▶ **TASK TO CARRY OUT**:
Write out exactly the lines from the start of the entries through the one that contains "req_source : option PlayerCommandSource;", including both.

(INFORMATION SHOWN)

(* ===== verification/PlayerCommands.v ===== *)
(** * Commands of the player (player/player.h)

    What the protocols and the user interface ask the player to do, and the answers. *)

From S2P Require Import Prelude Buffers CText Ownership.

(* src: source/player/player.h PlayerCommandKind *)
Inductive PlayerCommandKind :=
| PLAYER_COMMAND_OPEN
| PLAYER_COMMAND_PLAY
| PLAYER_COMMAND_PAUSE
| PLAYER_COMMAND_STOP
| PLAYER_COMMAND_STOP_ANY
| PLAYER_COMMAND_SEEK_TARGET
| PLAYER_COMMAND_SEEK_MS
| PLAYER_COMMAND_SET_VOLUME
| PLAYER_COMMAND_SET_MUTE
| PLAYER_COMMAND_SHOW_OSD
| PLAYER_COMMAND_RELEASE_LEASE.

#[export] Instance player_kind_eq_dec : EqDecision PlayerCommandKind.
Proof. solve_decision. Defined.

(* src: source/player/player.h PlayerCommandSource *)
Inductive PlayerCommandSource :=
| PLAYER_COMMAND_SOURCE_APP
| PLAYER_COMMAND_SOURCE_UI
| PLAYER_COMMAND_SOURCE_DLNA
| PLAYER_COMMAND_SOURCE_IPTV
| PLAYER_COMMAND_SOURCE_AIRPLAY_VIDEO
| PLAYER_COMMAND_SOURCE_AIRPLAY_MIRROR.

#[export] Instance player_source_eq_dec : EqDecision PlayerCommandSource.
Proof. solve_decision. Defined.

(** [None] for the kind or the source is a value outside the enumeration. *)
(* src: source/player/player.h PlayerCommandRequest *)
Record PlayerCommandRequest := mkRequest {
  req_kind : option PlayerCommandKind;
  req_source : option PlayerCommandSource;
  req_lease : PlayerOwnershipLease;
  req_uri : option cstring;
  req_metadata : option cstring;
  req_text : option cstring;
  req_value : Z;
  req_flag : bool
}.

(* src: source/player/player.h PlayerCommandStatus *)
Inductive PlayerCommandStatus :=
| PLAYER_COMMAND_STATUS_ACCEPTED
| PLAYER_COMMAND_STATUS_EXECUTED
| PLAYER_COMMAND_STATUS_EXECUTION_FAILED
| PLAYER_COMMAND_STATUS_INVALID
| PLAYER_COMMAND_STATUS_NOT_RUNNING
| PLAYER_COMMAND_STATUS_QUEUE_FULL
| PLAYER_COMMAND_STATUS_NO_MEMORY
| PLAYER_COMMAND_STATUS_TIMEOUT
| PLAYER_COMMAND_STATUS_SHUTTING_DOWN
| PLAYER_COMMAND_STATUS_STALE.

#[export] Instance player_status_eq_dec : EqDecision PlayerCommandStatus.
Proof. solve_decision. Defined.

(* src: source/player/core/session.c player_command_status_succeeded *)
Definition player_command_status_succeeded (status : PlayerCommandStatus) : bool :=
  match status with PLAYER_COMMAND_STATUS_ACCEPTED | PLAYER_COMMAND_STATUS_EXECUTED => true | _ => false end.

(* src: source/player/core/session.c player_command_status_name *)
Definition player_command_status_name (status : option PlayerCommandStatus) : string :=
  match status with
  | Some PLAYER_COMMAND_STATUS_ACCEPTED => "accepted"
  | Some PLAYER_COMMAND_STATUS_EXECUTED => "executed"
  | Some PLAYER_COMMAND_STATUS_EXECUTION_FAILED => "execution-failed"
  | Some PLAYER_COMMAND_STATUS_INVALID => "invalid"
  | Some PLAYER_COMMAND_STATUS_NOT_RUNNING => "not-running"
  | Some PLAYER_COMMAND_STATUS_QUEUE_FULL => "queue-full"
  | Some PLAYER_COMMAND_STATUS_NO_MEMORY => "no-memory"
  | Some PLAYER_COMMAND_STATUS_TIMEOUT => "timeout"
  | Some PLAYER_COMMAND_STATUS_SHUTTING_DOWN => "shutting-down"
  | Some PLAYER_COMMAND_STATUS_STALE => "stale"
  | None => "unknown"
  end.
(* ===== verification/DlnaStateFacts.v ===== *)
(** * The view always shows the state variables

    What a change of a variable does, and the invariant of the UPnP state. *)

From S2P Require Import Prelude Buffers CText CoordData PlayerTypes SoapWriter DlnaState DlnaView.

#[local] Arguments bytes : simpl never.

(** ** Names *)

Lemma find_ext vars vars' n : map name vars = map name vars' -> find_state_variable vars n = find_state_variable vars' n.
Proof.
  revert vars'. induction vars as [|v vars IH]; intros [|v' vars'] H; try done. injection H as Hn H.
  cbn. by rewrite Hn, (IH _ H).
Qed.

Lemma find_some vars n i : find_state_variable vars n = Some i -> exists v, vars !! i = Some v /\ name v = n.
Proof.
  revert i. induction vars as [|v vars IH]; intros i H; [done|]. cbn in H. unfold strcmp_equal in H. case_bool_decide as Hn.
  - injection H as <-. by exists v.
  - apply fmap_Some in H as (j & Hj & ->). by apply IH.
Qed.

Lemma map_insert_same {A B} (f : A -> B) (l : list A) (i : nat) x y : l !! i = Some x -> f y = f x -> map f (<[i := y]> l) = map f l.
Proof.
  intros Hi Hf. apply list_eq. intros j. rewrite !list_lookup_fmap. destruct (decide (i = j)) as [<-|Hne].
  - rewrite list_lookup_insert_eq by by eapply lookup_lt_Some. rewrite Hi. cbn. by rewrite Hf.
  - by rewrite list_lookup_insert_ne.
Qed.
(* ===== verification/PlayerSystem.v ===== *)
(** * The player and its actor (player/core/session.c with player/core/media_actor.c)

    The calls of the player together with the steps of its actor: the worker's callbacks
    are those of the player, and every thread may submit commands, use the leases and
    wake the backend up at any time.  [player_init] and [player_deinit] are called by one
    thread, and no other call of the player is running when the actor is destroyed.  A
    registered event callback does not submit commands. *)

From S2P Require Import Prelude Prog Ownership CoordData MediaActor MediaActorSystem CText Buffers PlayerTypes PlayerCommands PlayerBackend PlayerSession.

(** ** What the player's callbacks leave alone (player/core/session.c)

    Every callback keeps the backend, the actor and the mode of the player, and, as long as
    there is memory, the snapshot shows exactly the current media.  [grows] is that relation
    between the player before and after; it composes, so each callback is a few lines. *)

Section frame.
Context {B : Type} (alloc : Z -> bool) (bks : Backends B).
Implicit Type p : Player B.

(** The snapshot shows the current media, or none when there is none. *)
Definition media_shown p : Prop :=
  has_media (g_snapshot p) = g_has_current_media p /\
  media (g_snapshot p) = (if g_has_current_media p then g_current_media p else media_zero).

Record grows p p' : Prop := {
  gr_backend : g_backend p' = g_backend p;
  gr_type : g_backend_type p' = g_backend_type p;
  gr_initialized : g_initialized p' = g_initialized p;
  gr_actor : g_media_actor p' = g_media_actor p;
  gr_media : (forall n, alloc n = true) -> media_shown p -> media_shown p'
}.

Lemma grows_refl p : grows p p.
Proof. by split. Qed.

Lemma grows_trans p1 p2 p3 : grows p1 p2 -> grows p2 p3 -> grows p1 p3.
Proof. intros [] []. split; [congruence..|]. auto. Qed.

(** [m] only goes where [grows] leads. *)
Definition framed {A} (m : sess B A) : Prop := forall p a p', m p = Done (a, p') -> grows p p'.

Lemma framed_ret {A} (a : A) : framed (mret a).
Proof. intros p x p' [= _ <-]. apply grows_refl. Qed.

Lemma framed_bind {A C} (m : sess B A) (k : A -> sess B C) : framed m -> (forall a, framed (k a)) -> framed (m ≫= k).
Proof.
  intros Hm Hk p c p' H. unfold mbind, sess_bind in H. apply bind_done in H as ([a p1] & H1 & H2).
  eapply grows_trans; [by eapply Hm|by eapply Hk].
Qed.

(** What comes after reading the player may use that it was read. *)
Lemma framed_read {A} (k : Player B -> sess B A) : (forall p, framed (k p)) -> framed (p ← get_player; k p).
Proof. intros H. apply framed_bind; [|done]. intros p a p' [= _ <-]. apply grows_refl. Qed.

Lemma framed_locked {A} (f : Player B -> A * Player B) : (forall p, grows p (f p).2) -> framed (locked f).
Proof. intros Hf p a p' H. unfold locked in H. injection H as H. specialize (Hf p). by rewrite H in Hf. Qed.

Lemma framed_owned {A} (m : prog (Player B) A) :
  (forall p, match run m p with Some (_, p') => exists o, p' = { p with pl_own := o } | None => True end) -> framed (owned m).
Proof.
  intros Hm p a p' H. unfold owned in H. specialize (Hm p). destruct (run m p) as [[x q]|]; [|done].
  injection H as -> ->. destruct Hm as [o ->]. by split.
Qed.

(** ** Media and events *)

Lemma copy_all m : (forall n, alloc n = true) -> player_media_copy alloc (Some m) = Some m.
Proof.
  intros Ha. destruct m as [u d]. unfold player_media_copy, player_strdup_or_null. cbn.
  destruct u as [u|], d as [d|]; cbn; by rewrite ?Ha.
Qed.
(** [None] is also what a path of no service gives: another handler is asked. *)
(* src: source/protocol/dlna/control/event_server.c event_server_try_handle_http *)
Definition event_server_try_handle_http (method path : cstring) (request : option cstring) (now_ms response_size : Z) (s : EventServer)
    : reply :=
  match event_service_from_path path with
  | None => Done (None, s)
  | Some service =>
      if strcasecmp_equal method (bytes "SUBSCRIBE") then
        match request with None => Done (None, s) | Some request => event_handle_subscribe request service now_ms response_size s end
      else if strcasecmp_equal method (bytes "UNSUBSCRIBE") then
        match request with None => Done (None, s) | Some request => event_handle_unsubscribe request response_size s end
      else Done (respond 405 (bytes "Method Not Allowed") [] [] response_size, s)
  end.
End requests.

(* src: source/protocol/dlna/control/event_server.c event_server_on_renderer_event *)
Definition event_server_on_renderer_event (event : PlayerEventType) (s : EventServer) : EventServer :=
  match event with
  | PLAYER_EVENT_STATE_CHANGED | PLAYER_EVENT_URI_CHANGED | PLAYER_EVENT_DURATION_CHANGED | PLAYER_EVENT_ERROR =>
      event_mark_dirty_locked EVENT_SERVICE_AVTRANSPORT s
  | PLAYER_EVENT_POSITION_CHANGED => s
  | PLAYER_EVENT_VOLUME_CHANGED | PLAYER_EVENT_MUTE_CHANGED => event_mark_dirty_locked EVENT_SERVICE_RENDERINGCONTROL s
  end.
Lemma worker_collect_ok alloc now_ms s :
  map label (event_worker_collect alloc now_ms s).1 `sublist_of` map label (event_worker_collect all_memory now_ms s).1 /\
  (event_worker_collect alloc now_ms s).2 = (event_worker_collect all_memory now_ms s).2 /\
  forall drawn given, numbered drawn (g_subscriptions s) given ->
    numbered drawn (g_subscriptions (event_worker_collect alloc now_ms s).2) (given ++ map label (event_worker_collect all_memory now_ms s).1).
Proof.
  unfold event_worker_collect.
  destruct (collect_if_ok alloc (g_avtransport_state_dirty s) EVENT_SERVICE_AVTRANSPORT (fun s => { s with g_avtransport_state_dirty := false }) now_ms s ltac:(done)) as (A1 & A2 & A3).
  destruct (collect_if alloc _ EVENT_SERVICE_AVTRANSPORT _ _ _) as [avt s1], (collect_if all_memory _ EVENT_SERVICE_AVTRANSPORT _ _ _) as [avt' s1'].
  cbn in A1, A2, A3. subst s1'.
  destruct (collect_if_ok alloc (g_renderingcontrol_dirty s) EVENT_SERVICE_RENDERINGCONTROL (fun s => { s with g_renderingcontrol_dirty := false }) now_ms s1 ltac:(done)) as (B1 & B2 & B3).
  destruct (collect_if alloc _ EVENT_SERVICE_RENDERINGCONTROL _ _ _) as [rc s2], (collect_if all_memory _ EVENT_SERVICE_RENDERINGCONTROL _ _ _) as [rc' s2'].
  cbn in B1, B2, B3. subst s2'.
  destruct (collect_if_ok alloc (g_connectionmanager_dirty s) EVENT_SERVICE_CONNECTIONMANAGER (fun s => { s with g_connectionmanager_dirty := false }) now_ms s2 ltac:(done)) as (C1 & C2 & C3).
  destruct (collect_if alloc _ EVENT_SERVICE_CONNECTIONMANAGER _ _ _) as [cm s3], (collect_if all_memory _ EVENT_SERVICE_CONNECTIONMANAGER _ _ _) as [cm' s3'].
  cbn in C1, C2, C3. subst s3'. cbn. rewrite !map_app. split_and!; [by repeat apply sublist_app|done|].
  intros drawn given Hn. rewrite !app_assoc. by apply C3, B3, A3.
Qed.
Lemma line_advances prefer line l : loop_ok l ->
  (hb_capacity (ml_output l) <> 0 \/ line <> []) ->
  line_done line (line_fate prefer (ml_keep_next l) line).1 (line_fate prefer (ml_keep_next l) line).2 l (rewrite_master_line alloc prefer line l).
Proof.
  intros Hl Hne. unfold rewrite_master_line. pose proof (count_line_fate prefer line l) as Hcount.
  destruct (count_line prefer line l) as [l1 kept]. destruct Hcount as (Hr & Hout & Hyes & Hno).
  assert (Hl1 : loop_ok l1) by (split; [rewrite Hout; apply Hl|eapply registers_table; [done|apply Hl]]).
  assert (Hne1 : hb_capacity (ml_output l1) <> 0 \/ line <> []) by by rewrite Hout.
  assert (Eta1 : l1 = mkLoop (ml_output l) (ml_keep_next l1) (ml_hls l1)) by (rewrite <- Hout; by destruct l1).
  assert (Hplain : local_reference line = None -> line_done line true (ml_keep_next l1) l (append_line alloc line l1)).
  { intros Hlr. rewrite Eta1. eapply advances_done; [done|apply append_line_advances; [by rewrite <- Eta1|by rewrite <- Eta1]|].
    intros h' t ->. exists line. split; [|done]. unfold localized. cbn. by rewrite Hlr. }
  assert (Hlocal : forall around before uri after, local_reference line = Some (before, uri, after) ->
    around = Some (before, after) /\ before <> [] \/ around = None /\ before = [] /\ after = [] ->
    line_done line true (ml_keep_next l1) l (append_local alloc around uri l1)).
  { intros around before uri after Hlr Ha. eapply (advances_done _ _ _ (ml_hls l1)); [done| |].
    - rewrite <- Eta1. apply append_local_advances; [done|]. by destruct Ha as [[-> ?]|(-> & _)].
    - intros h' t (i & Hi & ->). exists (before ++ local_media_uri i ++ after). split.
      + unfold localized. cbn. rewrite Hlr. by exists i.
      + destruct Ha as [[-> _]|(-> & -> & ->)]; cbn [app]; by rewrite <- ?app_assoc. }
  assert (Htag : head line = Some 35 -> line_done line true (ml_keep_next l1) l
    (match hls_find_uri_attribute line with
     | Some (before, uri, after) => if hls_uri_span_is_playlist uri then append_local alloc (Some (before, after)) uri l1 else append_line alloc line l1
     | None => append_line alloc line l1
     end)).
  { intros Hhead. assert (Elr : local_reference line = match hls_find_uri_attribute line with
      | Some (before, uri, after) => if hls_uri_span_is_playlist uri then Some (before, uri, after) else None | None => None end)
      by (unfold local_reference; by rewrite bool_decide_eq_true_2).
    destruct (hls_find_uri_attribute line) as [[[before uri] after]|] eqn:Ef; [|by apply Hplain].
    destruct (hls_uri_span_is_playlist uri); [|by apply Hplain]. apply find_uri_spec in Ef as (Hb & _). eapply Hlocal; [done|by left]. }
  destruct (has_prefix line stream_inf) eqn:Es.
  - rewrite (Hyes eq_refl). cbn [fst snd]. pose proof (stream_inf_head _ Es) as Hhead. destruct kept; cbn [negb]; [|by exists true, l1].
    rewrite bool_decide_eq_true_2 by done. by apply Htag.
  - destruct (Hno eq_refl) as [-> Hk]. cbn [negb]. unfold line_fate. rewrite Es, <- Hk.
    destruct (bool_decide (head line = Some 35)) eqn:Eh; cbn [negb andb]; [apply Htag; by apply bool_decide_eq_true in Eh|].
    destruct (negb (bool_decide (line = [])) && hls_uri_span_is_playlist line) eqn:Eu.
    + destruct (ml_keep_next l1) eqn:Ek; cbn [negb andb fst snd].
      * eapply (Hlocal None [] line []); [unfold local_reference; by rewrite Eh, Eu|by right].
      * exists true, (mkLoop (ml_output l1) true (ml_hls l1)). split; [done|]. split; [exact Hl1|]. split; [exact Hr|]. intros _. by split.
    + cbn [andb fst snd]. apply Hplain. unfold local_reference. by rewrite Eh, Eu.
Qed.

(** All the lines. *)
Lemma lines_advance prefer lines : forall l, loop_ok l ->
  (hb_capacity (ml_output l) <> 0 \/ match lines with line :: _ => line <> [] /\ has_prefix line stream_inf = false /\ ml_keep_next l = true | [] => True end) ->
  exists ok l', rewrite_master_lines alloc prefer lines l = Done (ok, l') /\ loop_ok l' /\ registers (ml_hls l) (ml_hls l') /\
    (ok = true -> exists kept, map fst kept = kept_lines prefer (ml_keep_next l) lines /\ Forall (localized (ml_hls l')) kept /\
      hb_data (ml_output l') = hb_data (ml_output l) ++ lines_text (map snd kept)).
Proof.
  induction lines as [|line lines IH]; intros l Hl Hne; cbn [rewrite_master_lines kept_lines].
  { exists true, l. split_and!; try done; [apply registers_refl|]. intros _. exists []. split_and!; [done|constructor|by rewrite app_nil_r]. }
  destruct (line_advances prefer line l Hl) as (ok & l1 & -> & Hl1 & Hr1 & Hdone); [destruct Hne as [?|(? & _)]; [by left|by right]|].
  cbn [mbind outcome_bind]. destruct ok; [|by exists false, l1]. destruct (Hdone eq_refl) as [Hk1 Hkept].
  destruct (line_fate prefer (ml_keep_next l) line) as [kept keep] eqn:Ef. cbn [fst snd] in Hk1, Hkept.
  assert (Hlive : kept = true \/ kept = false /\ hb_capacity (ml_output l) <> 0).
  { destruct kept; [by left|right]. split; [done|]. destruct Hne as [?|(_ & Hs & Hkn)]; [done|exfalso].
    unfold line_fate in Ef. rewrite Hs, Hkn in Ef. by rewrite andb_false_r in Ef. }
  destruct (IH l1 Hl1) as (ok & l2 & -> & Hl2 & Hr2 & Hdone2).
  { left. destruct Hlive as [->|[-> Hc]]; [apply Hkept|by rewrite Hkept]. }
  exists ok, l2. split; [done|]. split; [done|]. split; [by eapply registers_trans|]. intros E.
  destruct (Hdone2 E) as (rest & Hm & Hf & Hd). rewrite Hk1 in Hm. destruct kept.
  - destruct Hkept as (_ & line' & Hloc & Hd1). exists ((line, line') :: rest). cbn [map fst snd]. split_and!; [by f_equal| |].
    + constructor; [|done]. eapply localized_mono; [done|apply Hl2|done].
    + rewrite Hd, Hd1. change (lines_text (line' :: map snd rest)) with ((line' ++ [10]) ++ lines_text (map snd rest)). by rewrite !app_assoc.
  - exists rest. split_and!; [done|done|by rewrite Hd, Hkept].
Qed.
End master_lines.

(** ** Asking for a playlist *)

Lemma append_safe alloc b text : live b -> safe (hls_buffer_append alloc b text) live.
Proof. intros Hb. destruct (writes_live alloc b text Hb) as [[-> _]|(b' & -> & H & _)]; done. Qed.

Lemma xml_safe alloc text : forall b pending, live b -> safe (xml_append_from alloc b pending text) live.
Proof.
  induction text as [|c text IH]; intros b pending Hb; cbn [xml_append_from]; [by apply append_safe|].
  destruct (xml_entity c); [|by apply IH]. eapply safe_bind; [by apply append_safe|]. intros b1 Hb1.
  eapply safe_bind; [by apply append_safe|]. intros b2 Hb2. by apply IH.
Qed.

Lemma event_body_safe alloc url request_id apple : safe (hls_build_event_body alloc url request_id apple) (fun _ => True).
Proof.
  unfold hls_build_event_body. cbv zeta. eapply (safe_bind _ _ live).
  { destruct (grows_append alloc (buffer_of (64 * 1024)) event_prefix) as [[E _]|(b & E & H & _)].
    - apply buffer_of_ok. by vm_compute.
    - right. by vm_compute.
    - unfold hls_buffer_append_text. by rewrite E.
    - unfold hls_buffer_append_text. by rewrite E. }
  intros b1 H1. eapply safe_bind; [by apply append_safe|]. intros b2 H2. eapply safe_bind; [by apply append_safe|]. intros b3 H3.
  eapply safe_bind; [by apply xml_safe|]. intros b4 H4. eapply safe_bind; [by apply append_safe|]. intros b5 H5.
  eapply safe_bind; [by apply xml_safe|]. intros b6 H6. by eapply safe_bind; [apply append_safe|].
Qed.

(** What asking leaves alone. *)
Definition but_question (h : AirPlayRemoteHls) : AirPlayRemoteHls :=
  { h with hls_next_request_id := 0; hls_expected_request_id := 0; hls_expected_url := [] }.

Lemma prepare_spec alloc h url : hls_active h = true ->
  safe (hls_prepare_event_locked alloc h url) (fun p => but_question p.2 = but_question h /\
    match p.1 with
    | Some event => hls_expected_request_id p.2 = he_request_id event /\ he_request_id event <> 0
    | None => hls_expected_request_id p.2 = hls_expected_request_id h
    end).
Proof.
  intros Ha. unfold hls_prepare_event_locked. rewrite Ha. cbn [negb]. cbv zeta.
  set (id := if inc32 (hls_next_request_id h) =? 0 then inc32 (inc32 (hls_next_request_id h)) else inc32 (hls_next_request_id h)).
  assert (Hid : id <> 0).
  { unfold id. destruct (Z.eqb_spec (inc32 (hls_next_request_id h)) 0) as [->|]; [by vm_compute|done]. }
  unfold hls_copy. destruct (negb _); cbn [ensure mbind outcome_bind]; [|by split].
  pose proof (event_body_safe alloc url id (hls_apple_session_id h)) as Hs. cbn [hls_apple_session_id upd].
  change (hls_apple_session_id (upd hls_expected_url (fun _ => url) (upd hls_next_request_id (fun _ => id) h))) with (hls_apple_session_id h).
  destruct (hls_build_event_body alloc url id (hls_apple_session_id h)); [by split|by split|done].
Qed.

(End INFORMATION SHOWN)

▶ **SOLUTION FOR THIS TASK**:
(* ===== verification/PlayerCommands.v ===== *)
(** * Commands of the player (player/player.h)

    What the protocols and the user interface ask the player to do, and the answers. *)

From S2P Require Import Prelude Buffers CText Ownership.

(* src: source/player/player.h PlayerCommandKind *)
Inductive PlayerCommandKind :=
| PLAYER_COMMAND_OPEN
| PLAYER_COMMAND_PLAY
| PLAYER_COMMAND_PAUSE
| PLAYER_COMMAND_STOP
| PLAYER_COMMAND_STOP_ANY
| PLAYER_COMMAND_SEEK_TARGET
| PLAYER_COMMAND_SEEK_MS
| PLAYER_COMMAND_SET_VOLUME
| PLAYER_COMMAND_SET_MUTE
| PLAYER_COMMAND_SHOW_OSD
| PLAYER_COMMAND_RELEASE_LEASE.

#[export] Instance player_kind_eq_dec : EqDecision PlayerCommandKind.
Proof. solve_decision. Defined.

(* src: source/player/player.h PlayerCommandSource *)
Inductive PlayerCommandSource :=
| PLAYER_COMMAND_SOURCE_APP
| PLAYER_COMMAND_SOURCE_UI
| PLAYER_COMMAND_SOURCE_DLNA
| PLAYER_COMMAND_SOURCE_IPTV
| PLAYER_COMMAND_SOURCE_AIRPLAY_VIDEO
| PLAYER_COMMAND_SOURCE_AIRPLAY_MIRROR.

#[export] Instance player_source_eq_dec : EqDecision PlayerCommandSource.
Proof. solve_decision. Defined.

(** [None] for the kind or the source is a value outside the enumeration. *)
(* src: source/player/player.h PlayerCommandRequest *)
Record PlayerCommandRequest := mkRequest {
  req_kind : option PlayerCommandKind;
  req_source : option PlayerCommandSource;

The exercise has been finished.